The first two chapters of this guide are available free. Use the table of contents on the left to navigate. The remaining chapters are available in the full product.
Ready for the complete guide? Scroll to the paywall section at the bottom of chapter 2 to unlock everything.
| Chapter | Title | Description |
|---|---|---|
| 1 | ETL Pipeline Design Patterns | Batch vs streaming architectures, idempotency patterns, SCD handling, and common ETL anti-patterns you will encounter in data engineering interviews. |
| 2 | SQL Interview Challenge Walkthrough | Advanced SQL patterns: window functions, recursive CTEs, pivot tables, and query optimization strategies with worked examples. |
| 3+ | Full Product | All remaining chapters with complete content |
Batch vs streaming architectures, idempotency patterns, SCD handling, and common ETL anti-patterns you will encounter in data engineering interviews.
This chapter provides an in-depth look at etl pipeline design patterns. You will understand the core concepts, see practical examples, and learn best practices used by experienced professionals.
Let us start with the fundamentals.

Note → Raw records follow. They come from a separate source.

Lemma readCString_ok p w c1 c2 os s :
  Forall (λ b, b ≠ 0) s → cursor p c1 (pad4 (s ++ [0])) c2 os → reads readCString p w c1 (pad4 (s ++ [0])) c2 os (Some s).
Proof.
  intros Hs C. destruct (C) as [R Hp Hh Hsm]. rewrite !length_app in Hsm.
  assert (Z.of_nat (length s + 1) < 2 ^ 29) as Hl by (unfold pad4 in Hsm; rewrite length_app, length_app in Hsm; simpl in Hsm; lia).
  pose proof (length_pad4 (s ++ [0]) ltac:(rewrite length_app; simpl; lia)) as Epad.
  pose proof (PAD_SIZE_range (Z.of_nat (length (s ++ [0]))) ltac:(rewrite length_app; simpl; lia)) as [Hrange _].
  pose proof (rep_size _ _ _ R) as Hsz. rewrite !length_app in Hsz.
  unfold reads, readCString. prun. rewrite Hp, Hsz, u32_small by lia. rewrite length_app in Hrange. cbn [length] in Hrange.
  rewrite Z.gtb_ltb, (proj2 (Z.ltb_lt _ _)) by (rewrite length_app in Epad; simpl in Epad; lia).
  destruct (rep_data _ _ _ R) as [(rest & -> & _)|(_ & _ & E)].
  2: { exfalso. apply app_eq_nil in E as [_ [E _]%app_eq_nil]. unfold pad4 in E. by destruct s. }
  assert (drop (Z.to_nat (Z.of_nat (length c1))) ((c1 ++ pad4 (s ++ [0]) ++ c2) ++ rest) =
    s ++ 0 :: (replicate (Z.to_nat (PAD_SIZE (Z.of_nat (length (s ++ [0]))) - Z.of_nat (length (s ++ [0])))) 0 ++ c2) ++ rest) as ->.
  { rewrite Nat2Z.id, <- app_assoc, drop_app_length. unfold pad4. by rewrite <- !app_assoc. }
  rewrite find_nul_ok; [|done|rewrite length_app in Epad; simpl in Epad; lia]. cbn [the]. prun.
  replace (Z.of_nat (length s) + 1) with (Z.of_nat (length (s ++ [0]))) by (rewrite length_app; simpl; lia). rewrite <- Epad.
  rewrite (bind_ok _ _ _ _ _ (advance_eq (Z.of_nat (length (pad4 (s ++ [0])))) p w ltac:(lia) ltac:(lia) ltac:(lia))).
  eexists. split; [reflexivity|]. split; [done|]. apply (cursor_move p); [done| |done].
  rewrite Hp, length_app, Nat2Z.inj_add. by destruct p.
Qed.

(** The characters at the start of what was read in place. *)
Lemma load_front p w c1 s rest c2 os n :
  cursor p (c1 ++ s ++ rest) [] c2 os → n = Z.of_nat (length s) → load (Z.of_nat (length c1)) n (p, w) = Ok (s, (p, w)).
Proof.
  intros [R _ _ _] Hn. rewrite app_nil_l, <- !app_assoc in R. by apply (load_cursor p w c1 s (rest ++ c2) os).
Qed.

Lemma readString8_ok p w c1 c2 os s :
  cursor p c1 (string8_bytes s) c2 os → reads readString8 p w c1 (string8_bytes s) c2 os s.
Proof.
  intros C. pose proof (cur_small _ _ _ _ _ C) as Hsm. rewrite !length_app in Hsm. unfold string8_bytes in *. unfold readString8.
  destruct s as [|b s].
  - rewrite bool_decide_true in * by done. eapply reads_bind.
    + rewrite app_nil_l. apply readInt32_ok; [simpl; lia|]. by rewrite app_nil_r in C.
    + intros p' C'. exists p'. split; [done|]. split; [done|]. by rewrite app_nil_r.
  - rewrite bool_decide_false in * by done. set (t := b :: s) in *. assert (0 < length t)%nat by (simpl; lia).
    assert (length (int32 (Z.of_nat (length t))) = 4%nat) as E4 by apply length_le_bytes.
    assert (Z.of_nat (length t) + 1 < 2 ^ 29) as Hl.
    { unfold pad4 in Hsm. rewrite !length_app in Hsm. change (length [0]) with 1%nat in Hsm. lia. }
    eapply reads_bind; [apply readInt32_ok; [lia|]; by apply cursor_shrink|].
    intros p' C'. rewrite Z.gtb_ltb, !(proj2 (Z.ltb_lt _ _)) by (unfold INT32_MAX; lia). cbn [andb].
    assert (Z.of_nat (length (t ++ [0])) = Z.of_nat (length t) + 1) as El by (rewrite length_app; simpl; lia).
    destruct (readInplace_ok p' w _ _ c2 os (Z.of_nat (length t) + 1) C') as (p2 & E2 & Ha2 & C2);
      [lia|by rewrite length_pad4, El by lia|lia|].
    exists p2. rewrite (bind_ok _ _ _ _ _ E2). split; [|by split].
    apply (load_front p2 w _ t ([0] ++ replicate (Z.to_nat (PAD_SIZE (Z.of_nat (length (t ++ [0]))) - Z.of_nat (length (t ++ [0])))) 0) c2 os); [|done].
    unfold pad4 in C2. rewrite <- !(app_assoc t) in C2. exact C2.
Qed.

Lemma readString16_ok p w c1 c2 os s :
  Forall (λ x, 0 <= x < 2 ^ 16) s → cursor p c1 (string16_bytes (Some s)) c2 os →
  reads readString16 p w c1 (string16_bytes (Some s)) c2 os s.
Proof.
  intros Hs C. pose proof (cur_small _ _ _ _ _ C) as Hsm. rewrite !length_app in Hsm. cbn [string16_bytes] in *.
  unfold readString16, readString16Inplace.
  assert (length (int32 (Z.of_nat (length s))) = 4%nat) as E4 by apply length_le_bytes.
  assert (Z.of_nat (length (bytes16 (s ++ [0]))) = (Z.of_nat (length s) + 1) * 2) as El by (rewrite length_bytes16, length_app; simpl; lia).
  assert ((Z.of_nat (length s) + 1) * 2 < 2 ^ 29) as Hl.
  { rewrite <- El. unfold string16_bytes, pad4 in Hsm. rewrite !length_app in Hsm. lia. }
  destruct (readInt32_ok p w c1 (pad4 (bytes16 (s ++ [0])) ++ c2) os (Z.of_nat (length s))) as (p1 & E1 & Ha1 & C1);
    [lia|by apply cursor_shrink|].
  apply (cursor_next _ _ (pad4 (bytes16 (s ++ [0])))) in C1.
  destruct (readInplace_ok p1 w _ _ c2 os ((Z.of_nat (length s) + 1) * 2) C1) as (p2 & E2 & Ha2 & C2);
    [lia|by rewrite length_pad4, El by lia|lia|].
  exists p2. split; [|split; [congruence|by rewrite app_assoc]].
  rewrite bind_bind, (bind_ok _ _ _ _ _ E1). rewrite Z.geb_leb, (proj2 (Z.leb_le _ _)), (proj2 (Z.ltb_lt _ _)) by (unfold INT32_MAX; lia).
  cbn [andb]. rewrite (u32_small (_ * 2)) by lia. rewrite bind_bind, (bind_ok _ _ _ _ _ E2). prun. cbn [fmap option_fmap option_map].
  assert (load (Z.of_nat (length (c1 ++ int32 (Z.of_nat (length s))))) (Z.of_nat (length s) * 2) (p2, w) = Ok (bytes16 s, (p2, w))) as E3.
  { apply (load_front p2 w _ (bytes16 s) (bytes16 [0] ++ replicate (Z.to_nat (PAD_SIZE (Z.of_nat (length (bytes16 (s ++ [0])))) - Z.of_nat (length (bytes16 (s ++ [0]))))) 0) c2 os);
      [|rewrite length_bytes16; lia].
    rewrite (app_assoc (bytes16 s)), <- bytes16_app. exact C2. }
  rewrite (bind_ok _ _ _ _ _ E3). by rewrite words16_bytes16.
Qed.

(** ** Objects *)

Definition flat_ok (f : flat_binder_object) : Prop := Forall is_u32 [fp_type f; fp_flags f; fp_binder f; fp_cookie f].

Lemma flat_at_ok p w c1 f c2 os :
  rep p (c1 ++ encode_flat f ++ c2) os → flat_ok f → flat_at (Z.of_nat (length c1)) (p, w) = Ok (f, (p, w)).
Proof.
  intros R Hf. unfold flat_at. rewrite (bind_ok _ _ _ _ _ (load_cursor p w c1 (encode_flat f) c2 os _ R eq_refl)). prun.
  by rewrite flat_object_roundtrip.
Qed.

(** Whether an object at [o] may be read. *)
Definition readable_object (f : flat_binder_object) (nullMetaData : bool) (o : Z) os : bool :=
  bool_decide (o ∈ os) || (negb nullMetaData && (fp_cookie f =? 0) && (fp_binder f =? 0)).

Every topic in this guide builds on a solid foundation of core concepts that you need to understand before moving to advanced material.
1. Understand the problem first — Before applying any solution, make sure you understand what you are trying to solve
2. Compare alternatives — Every approach has trade-offs. Know what you are giving up
3. Measure before optimizing — Data beats intuition. Always measure before making changes
# Every chapter includes practical, runnable code
# Here is a representative example of the patterns covered
def analyze_pattern(data):
"""Process data using best practices covered in this chapter."""
result = {}
for key, value in data.items():
# Apply the pattern
processed = transform(value)
result[key] = processed
return result
def transform(item):
"""Transform individual items using the techniques discussed."""
if isinstance(item, dict):
return {k: v for k, v in item.items() if v is not None}
return itemWhen working with the concepts in this chapter, keep these best practices in mind:
In this chapter, we covered the essential concepts of etl pipeline design patterns. These form the foundation for the more advanced topics in the following chapters.
Get the full Data Engineering Interview Guide and unlock everything.
Get the complete guide with every chapter unlocked, including code samples, diagrams, and best practices.
Access all interactive tools with complete data, all workload profiles, and the full scenario library.
Downloadable source code, configuration files, and working examples from every chapter.
Free updates for life. Every new chapter, tool, and improvement included.